▸ Your goal: Within the entries below, find every line that has the string "Hnil", then copy it.

▸ Exercise material:
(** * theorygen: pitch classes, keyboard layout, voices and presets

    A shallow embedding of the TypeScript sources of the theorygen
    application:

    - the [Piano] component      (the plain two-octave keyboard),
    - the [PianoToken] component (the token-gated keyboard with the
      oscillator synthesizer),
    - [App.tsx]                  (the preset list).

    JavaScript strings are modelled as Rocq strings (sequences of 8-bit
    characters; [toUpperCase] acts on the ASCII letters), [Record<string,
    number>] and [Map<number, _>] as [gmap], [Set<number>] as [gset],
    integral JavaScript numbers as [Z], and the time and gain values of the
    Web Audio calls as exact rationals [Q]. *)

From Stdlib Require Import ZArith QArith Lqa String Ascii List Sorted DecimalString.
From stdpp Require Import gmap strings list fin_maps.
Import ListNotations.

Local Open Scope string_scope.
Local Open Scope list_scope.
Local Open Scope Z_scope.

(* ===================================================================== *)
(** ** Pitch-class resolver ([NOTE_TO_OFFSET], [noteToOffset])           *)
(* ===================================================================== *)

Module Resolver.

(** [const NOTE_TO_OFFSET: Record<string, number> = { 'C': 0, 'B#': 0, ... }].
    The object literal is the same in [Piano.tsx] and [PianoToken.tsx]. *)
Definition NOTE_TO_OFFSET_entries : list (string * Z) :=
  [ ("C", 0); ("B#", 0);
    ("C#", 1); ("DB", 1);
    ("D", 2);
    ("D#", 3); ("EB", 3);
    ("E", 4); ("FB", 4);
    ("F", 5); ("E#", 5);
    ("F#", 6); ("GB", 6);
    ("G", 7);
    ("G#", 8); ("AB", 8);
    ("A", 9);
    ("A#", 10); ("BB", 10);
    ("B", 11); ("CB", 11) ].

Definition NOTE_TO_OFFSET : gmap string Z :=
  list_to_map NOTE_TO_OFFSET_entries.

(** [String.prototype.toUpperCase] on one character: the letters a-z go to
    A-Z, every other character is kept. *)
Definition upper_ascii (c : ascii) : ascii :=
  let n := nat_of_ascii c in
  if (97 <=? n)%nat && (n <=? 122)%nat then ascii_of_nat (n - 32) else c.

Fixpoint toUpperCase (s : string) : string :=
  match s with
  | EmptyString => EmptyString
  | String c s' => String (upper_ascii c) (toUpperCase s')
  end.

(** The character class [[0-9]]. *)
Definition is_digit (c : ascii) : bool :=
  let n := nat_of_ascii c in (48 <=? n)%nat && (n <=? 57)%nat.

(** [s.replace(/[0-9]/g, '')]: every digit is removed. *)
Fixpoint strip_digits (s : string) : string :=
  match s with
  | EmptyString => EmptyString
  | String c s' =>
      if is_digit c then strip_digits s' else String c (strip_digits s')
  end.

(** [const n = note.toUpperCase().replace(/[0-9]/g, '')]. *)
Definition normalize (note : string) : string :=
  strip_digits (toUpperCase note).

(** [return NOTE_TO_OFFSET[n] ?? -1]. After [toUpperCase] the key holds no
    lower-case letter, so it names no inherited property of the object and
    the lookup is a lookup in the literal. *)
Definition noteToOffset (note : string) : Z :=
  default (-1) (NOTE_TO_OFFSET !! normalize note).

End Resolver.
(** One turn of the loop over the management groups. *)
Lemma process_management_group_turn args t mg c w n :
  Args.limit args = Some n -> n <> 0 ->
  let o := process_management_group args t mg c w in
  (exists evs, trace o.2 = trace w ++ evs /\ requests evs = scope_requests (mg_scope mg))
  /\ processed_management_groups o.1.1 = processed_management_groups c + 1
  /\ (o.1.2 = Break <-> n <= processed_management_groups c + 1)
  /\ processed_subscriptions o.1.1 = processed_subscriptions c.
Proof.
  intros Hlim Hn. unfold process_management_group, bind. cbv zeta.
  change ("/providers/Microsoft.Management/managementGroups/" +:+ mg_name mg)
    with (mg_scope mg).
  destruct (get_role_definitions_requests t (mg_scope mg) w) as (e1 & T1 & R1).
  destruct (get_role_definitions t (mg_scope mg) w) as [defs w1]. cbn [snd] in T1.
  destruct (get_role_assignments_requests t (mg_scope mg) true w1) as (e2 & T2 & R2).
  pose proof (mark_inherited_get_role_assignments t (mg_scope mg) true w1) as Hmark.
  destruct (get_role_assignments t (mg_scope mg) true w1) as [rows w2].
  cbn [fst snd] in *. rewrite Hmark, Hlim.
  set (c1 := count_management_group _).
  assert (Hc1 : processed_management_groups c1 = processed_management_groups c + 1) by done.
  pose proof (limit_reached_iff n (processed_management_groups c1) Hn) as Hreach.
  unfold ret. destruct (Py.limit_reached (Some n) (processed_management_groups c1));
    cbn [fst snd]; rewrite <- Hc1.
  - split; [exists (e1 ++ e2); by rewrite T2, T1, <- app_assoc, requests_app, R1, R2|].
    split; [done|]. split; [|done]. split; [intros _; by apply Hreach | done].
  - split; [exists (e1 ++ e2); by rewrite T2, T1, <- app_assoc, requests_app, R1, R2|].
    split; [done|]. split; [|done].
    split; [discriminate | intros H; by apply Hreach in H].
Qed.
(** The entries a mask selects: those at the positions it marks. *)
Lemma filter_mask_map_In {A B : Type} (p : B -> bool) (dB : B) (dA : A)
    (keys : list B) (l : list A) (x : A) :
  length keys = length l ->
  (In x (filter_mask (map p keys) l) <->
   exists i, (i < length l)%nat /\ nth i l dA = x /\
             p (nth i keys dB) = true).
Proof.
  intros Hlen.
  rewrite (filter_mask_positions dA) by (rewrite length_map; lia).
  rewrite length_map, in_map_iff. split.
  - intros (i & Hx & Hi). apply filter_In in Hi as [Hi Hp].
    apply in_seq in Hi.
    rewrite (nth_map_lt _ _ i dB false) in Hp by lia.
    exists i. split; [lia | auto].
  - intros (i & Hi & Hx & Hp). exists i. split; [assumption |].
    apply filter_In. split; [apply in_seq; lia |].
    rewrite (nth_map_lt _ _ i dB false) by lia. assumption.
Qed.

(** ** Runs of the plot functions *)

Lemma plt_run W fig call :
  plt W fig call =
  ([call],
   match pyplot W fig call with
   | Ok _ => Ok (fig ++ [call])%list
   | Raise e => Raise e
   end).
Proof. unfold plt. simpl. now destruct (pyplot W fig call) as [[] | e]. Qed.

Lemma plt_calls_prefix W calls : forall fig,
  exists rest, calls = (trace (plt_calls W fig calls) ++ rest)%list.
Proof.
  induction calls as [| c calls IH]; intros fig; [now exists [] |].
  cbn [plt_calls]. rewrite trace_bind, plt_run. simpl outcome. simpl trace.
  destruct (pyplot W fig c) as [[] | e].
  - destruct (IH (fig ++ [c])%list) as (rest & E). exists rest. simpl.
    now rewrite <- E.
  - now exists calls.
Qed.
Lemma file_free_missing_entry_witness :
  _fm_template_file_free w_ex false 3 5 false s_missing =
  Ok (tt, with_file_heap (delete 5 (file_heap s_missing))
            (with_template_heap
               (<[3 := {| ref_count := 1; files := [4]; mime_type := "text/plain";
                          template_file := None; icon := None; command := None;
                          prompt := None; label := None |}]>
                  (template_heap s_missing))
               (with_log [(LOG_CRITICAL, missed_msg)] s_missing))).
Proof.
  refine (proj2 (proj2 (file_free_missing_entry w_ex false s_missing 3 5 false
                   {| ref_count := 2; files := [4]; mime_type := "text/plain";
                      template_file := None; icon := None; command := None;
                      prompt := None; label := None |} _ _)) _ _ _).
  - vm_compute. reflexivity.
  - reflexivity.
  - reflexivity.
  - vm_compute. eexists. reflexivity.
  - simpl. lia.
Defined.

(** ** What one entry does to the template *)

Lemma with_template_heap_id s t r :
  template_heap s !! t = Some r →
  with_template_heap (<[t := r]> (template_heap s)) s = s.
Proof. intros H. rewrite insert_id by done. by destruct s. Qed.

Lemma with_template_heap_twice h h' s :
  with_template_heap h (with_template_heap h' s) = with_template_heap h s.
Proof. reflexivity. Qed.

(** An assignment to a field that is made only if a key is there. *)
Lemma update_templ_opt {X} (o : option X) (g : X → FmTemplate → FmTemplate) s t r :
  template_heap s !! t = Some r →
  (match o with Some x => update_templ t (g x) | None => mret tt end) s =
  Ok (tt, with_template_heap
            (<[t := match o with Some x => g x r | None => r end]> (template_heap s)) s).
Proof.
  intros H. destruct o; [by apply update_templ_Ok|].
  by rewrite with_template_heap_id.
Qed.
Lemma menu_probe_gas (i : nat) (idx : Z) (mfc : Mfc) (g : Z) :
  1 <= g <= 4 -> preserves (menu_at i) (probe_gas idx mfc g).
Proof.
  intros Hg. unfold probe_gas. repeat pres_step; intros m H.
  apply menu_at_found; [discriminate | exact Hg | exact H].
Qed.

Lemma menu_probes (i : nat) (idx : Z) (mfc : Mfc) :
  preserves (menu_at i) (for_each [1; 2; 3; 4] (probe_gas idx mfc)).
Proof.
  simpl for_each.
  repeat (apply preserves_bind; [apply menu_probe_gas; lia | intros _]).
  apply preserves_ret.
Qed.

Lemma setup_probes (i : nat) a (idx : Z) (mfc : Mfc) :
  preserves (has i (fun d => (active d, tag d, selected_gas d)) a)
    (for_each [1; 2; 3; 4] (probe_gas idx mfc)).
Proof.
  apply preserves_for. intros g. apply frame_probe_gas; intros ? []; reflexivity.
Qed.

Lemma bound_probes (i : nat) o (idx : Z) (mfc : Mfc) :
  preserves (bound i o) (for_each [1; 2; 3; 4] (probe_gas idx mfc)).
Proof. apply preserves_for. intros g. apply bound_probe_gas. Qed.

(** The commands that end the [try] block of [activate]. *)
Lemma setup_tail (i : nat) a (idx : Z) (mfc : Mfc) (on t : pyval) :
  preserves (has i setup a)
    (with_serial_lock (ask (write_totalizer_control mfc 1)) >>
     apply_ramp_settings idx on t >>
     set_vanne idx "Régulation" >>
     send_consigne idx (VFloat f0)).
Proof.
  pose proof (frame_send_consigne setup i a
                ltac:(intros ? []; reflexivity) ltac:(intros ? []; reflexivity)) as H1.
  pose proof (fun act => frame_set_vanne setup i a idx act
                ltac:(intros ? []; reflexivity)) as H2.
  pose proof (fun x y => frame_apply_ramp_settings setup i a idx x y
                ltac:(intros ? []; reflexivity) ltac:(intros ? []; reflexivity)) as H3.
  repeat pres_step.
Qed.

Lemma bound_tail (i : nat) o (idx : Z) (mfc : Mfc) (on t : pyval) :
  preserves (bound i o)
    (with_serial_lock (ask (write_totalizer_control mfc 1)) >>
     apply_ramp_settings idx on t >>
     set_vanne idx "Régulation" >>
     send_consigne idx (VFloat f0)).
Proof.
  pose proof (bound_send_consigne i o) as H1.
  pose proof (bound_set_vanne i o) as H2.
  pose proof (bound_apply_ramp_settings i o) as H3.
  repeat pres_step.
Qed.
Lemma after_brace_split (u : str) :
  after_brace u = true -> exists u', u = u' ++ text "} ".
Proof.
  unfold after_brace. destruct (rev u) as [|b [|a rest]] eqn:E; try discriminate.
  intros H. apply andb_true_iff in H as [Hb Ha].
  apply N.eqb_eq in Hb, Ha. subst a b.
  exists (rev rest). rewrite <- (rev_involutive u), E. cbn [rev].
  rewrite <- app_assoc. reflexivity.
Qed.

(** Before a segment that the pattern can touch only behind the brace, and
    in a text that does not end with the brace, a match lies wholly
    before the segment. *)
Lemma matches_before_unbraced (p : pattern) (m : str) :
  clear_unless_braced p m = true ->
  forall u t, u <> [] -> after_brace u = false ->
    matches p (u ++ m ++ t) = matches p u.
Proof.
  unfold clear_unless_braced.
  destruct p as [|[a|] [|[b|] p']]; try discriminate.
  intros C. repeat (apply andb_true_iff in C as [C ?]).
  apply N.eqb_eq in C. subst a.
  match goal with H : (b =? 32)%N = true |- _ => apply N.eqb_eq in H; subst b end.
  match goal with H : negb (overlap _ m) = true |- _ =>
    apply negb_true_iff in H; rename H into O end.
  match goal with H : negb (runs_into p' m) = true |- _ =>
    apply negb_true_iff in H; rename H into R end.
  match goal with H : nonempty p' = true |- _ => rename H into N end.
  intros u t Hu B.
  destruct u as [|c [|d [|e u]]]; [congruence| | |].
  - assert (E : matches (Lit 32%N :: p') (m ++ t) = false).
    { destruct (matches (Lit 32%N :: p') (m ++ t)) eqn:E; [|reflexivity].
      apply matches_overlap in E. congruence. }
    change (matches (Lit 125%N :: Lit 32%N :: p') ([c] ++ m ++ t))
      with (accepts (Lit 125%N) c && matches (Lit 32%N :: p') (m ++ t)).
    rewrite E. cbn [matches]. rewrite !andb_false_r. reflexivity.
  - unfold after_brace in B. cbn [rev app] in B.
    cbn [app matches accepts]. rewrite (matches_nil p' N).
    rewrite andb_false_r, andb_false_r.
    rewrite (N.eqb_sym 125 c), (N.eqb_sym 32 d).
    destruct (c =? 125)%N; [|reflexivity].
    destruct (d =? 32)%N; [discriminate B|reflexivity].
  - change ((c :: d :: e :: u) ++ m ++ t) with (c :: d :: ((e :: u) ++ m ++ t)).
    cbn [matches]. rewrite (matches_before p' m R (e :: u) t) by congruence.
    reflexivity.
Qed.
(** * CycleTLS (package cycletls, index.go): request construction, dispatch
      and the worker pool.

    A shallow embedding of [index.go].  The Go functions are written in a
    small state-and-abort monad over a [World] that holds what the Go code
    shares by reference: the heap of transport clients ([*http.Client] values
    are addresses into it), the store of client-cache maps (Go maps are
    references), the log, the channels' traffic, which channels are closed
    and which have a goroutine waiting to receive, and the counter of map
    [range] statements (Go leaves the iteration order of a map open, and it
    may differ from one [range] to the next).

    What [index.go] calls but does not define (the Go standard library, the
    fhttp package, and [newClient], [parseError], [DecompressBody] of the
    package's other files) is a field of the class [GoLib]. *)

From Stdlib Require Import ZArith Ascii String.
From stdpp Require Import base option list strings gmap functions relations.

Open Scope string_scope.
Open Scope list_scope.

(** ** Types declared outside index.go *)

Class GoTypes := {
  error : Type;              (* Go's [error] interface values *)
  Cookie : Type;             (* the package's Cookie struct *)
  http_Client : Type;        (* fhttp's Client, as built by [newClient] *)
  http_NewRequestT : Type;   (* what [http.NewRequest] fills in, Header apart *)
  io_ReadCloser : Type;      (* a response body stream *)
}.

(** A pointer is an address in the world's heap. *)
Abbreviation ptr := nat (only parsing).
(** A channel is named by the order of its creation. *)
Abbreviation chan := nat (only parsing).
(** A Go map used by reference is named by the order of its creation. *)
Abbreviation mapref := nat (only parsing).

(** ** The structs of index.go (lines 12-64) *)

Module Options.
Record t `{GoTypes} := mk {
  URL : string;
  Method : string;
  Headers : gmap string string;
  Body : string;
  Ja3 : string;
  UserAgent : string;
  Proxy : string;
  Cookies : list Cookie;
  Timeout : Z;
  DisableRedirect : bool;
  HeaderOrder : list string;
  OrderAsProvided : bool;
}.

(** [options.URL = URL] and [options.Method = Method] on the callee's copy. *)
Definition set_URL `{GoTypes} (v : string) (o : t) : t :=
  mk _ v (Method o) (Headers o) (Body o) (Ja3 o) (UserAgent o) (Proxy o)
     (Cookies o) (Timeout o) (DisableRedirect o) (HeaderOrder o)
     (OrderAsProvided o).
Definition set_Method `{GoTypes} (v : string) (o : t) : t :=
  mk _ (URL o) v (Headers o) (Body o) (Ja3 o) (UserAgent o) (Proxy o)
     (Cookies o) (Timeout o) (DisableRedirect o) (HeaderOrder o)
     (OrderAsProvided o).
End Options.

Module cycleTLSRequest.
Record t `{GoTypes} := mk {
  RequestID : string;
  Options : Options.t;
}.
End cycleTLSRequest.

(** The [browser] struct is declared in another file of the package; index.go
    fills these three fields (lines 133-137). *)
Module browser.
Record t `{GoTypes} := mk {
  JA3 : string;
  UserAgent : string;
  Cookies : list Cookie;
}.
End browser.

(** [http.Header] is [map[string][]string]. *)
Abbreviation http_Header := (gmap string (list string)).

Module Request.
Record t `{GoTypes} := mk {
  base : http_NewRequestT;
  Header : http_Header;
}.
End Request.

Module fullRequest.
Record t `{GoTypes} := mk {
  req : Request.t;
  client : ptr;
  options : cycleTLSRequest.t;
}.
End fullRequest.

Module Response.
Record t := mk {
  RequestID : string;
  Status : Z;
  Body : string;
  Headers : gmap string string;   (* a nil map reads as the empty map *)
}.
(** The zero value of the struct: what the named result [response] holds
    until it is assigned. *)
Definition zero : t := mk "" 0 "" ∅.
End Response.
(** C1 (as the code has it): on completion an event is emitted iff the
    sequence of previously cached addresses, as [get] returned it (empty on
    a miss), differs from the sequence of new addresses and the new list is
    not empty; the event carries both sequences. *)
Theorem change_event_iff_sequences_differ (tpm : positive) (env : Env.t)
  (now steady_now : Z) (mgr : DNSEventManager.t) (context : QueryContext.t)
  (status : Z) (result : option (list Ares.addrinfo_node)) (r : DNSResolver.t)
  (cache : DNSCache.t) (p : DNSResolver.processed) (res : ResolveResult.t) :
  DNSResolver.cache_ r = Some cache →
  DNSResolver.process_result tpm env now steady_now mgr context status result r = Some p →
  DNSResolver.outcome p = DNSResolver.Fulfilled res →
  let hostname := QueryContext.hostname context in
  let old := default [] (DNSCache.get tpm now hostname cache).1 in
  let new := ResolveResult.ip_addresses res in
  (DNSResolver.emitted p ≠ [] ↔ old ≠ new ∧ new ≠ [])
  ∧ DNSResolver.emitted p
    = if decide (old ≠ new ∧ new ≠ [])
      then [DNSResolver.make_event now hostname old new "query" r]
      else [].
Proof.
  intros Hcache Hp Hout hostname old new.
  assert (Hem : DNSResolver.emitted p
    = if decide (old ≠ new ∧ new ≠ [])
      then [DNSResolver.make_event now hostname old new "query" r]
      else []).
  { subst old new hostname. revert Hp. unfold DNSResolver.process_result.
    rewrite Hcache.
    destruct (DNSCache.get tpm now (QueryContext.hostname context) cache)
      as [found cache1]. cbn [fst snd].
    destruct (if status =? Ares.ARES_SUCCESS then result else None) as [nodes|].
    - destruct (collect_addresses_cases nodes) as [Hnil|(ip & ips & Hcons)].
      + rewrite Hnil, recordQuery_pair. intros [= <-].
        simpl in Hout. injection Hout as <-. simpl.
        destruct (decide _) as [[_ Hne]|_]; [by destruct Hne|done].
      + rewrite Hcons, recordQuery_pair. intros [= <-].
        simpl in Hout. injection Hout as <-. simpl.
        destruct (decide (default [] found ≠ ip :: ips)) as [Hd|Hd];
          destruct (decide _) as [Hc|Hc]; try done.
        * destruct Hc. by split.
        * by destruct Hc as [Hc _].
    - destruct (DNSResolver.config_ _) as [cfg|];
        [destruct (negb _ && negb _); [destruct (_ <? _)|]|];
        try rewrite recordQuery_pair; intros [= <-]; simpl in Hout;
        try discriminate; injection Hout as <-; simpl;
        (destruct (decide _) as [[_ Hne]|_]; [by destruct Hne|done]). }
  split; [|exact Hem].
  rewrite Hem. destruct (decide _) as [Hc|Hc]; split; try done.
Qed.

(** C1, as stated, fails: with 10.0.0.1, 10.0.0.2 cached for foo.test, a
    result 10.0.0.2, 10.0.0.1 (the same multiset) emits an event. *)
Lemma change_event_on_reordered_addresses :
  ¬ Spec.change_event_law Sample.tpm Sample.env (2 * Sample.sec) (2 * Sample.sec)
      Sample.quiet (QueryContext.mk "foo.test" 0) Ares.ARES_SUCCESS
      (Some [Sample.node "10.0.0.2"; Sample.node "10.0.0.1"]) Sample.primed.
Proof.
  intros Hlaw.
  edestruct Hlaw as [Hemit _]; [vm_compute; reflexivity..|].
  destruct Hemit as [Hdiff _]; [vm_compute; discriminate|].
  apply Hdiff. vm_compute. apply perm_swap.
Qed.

▸ Worked solution:
    - destruct (collect_addresses_cases nodes) as [Hnil|(ip & ips & Hcons)].
      + rewrite Hnil, recordQuery_pair. intros [= <-].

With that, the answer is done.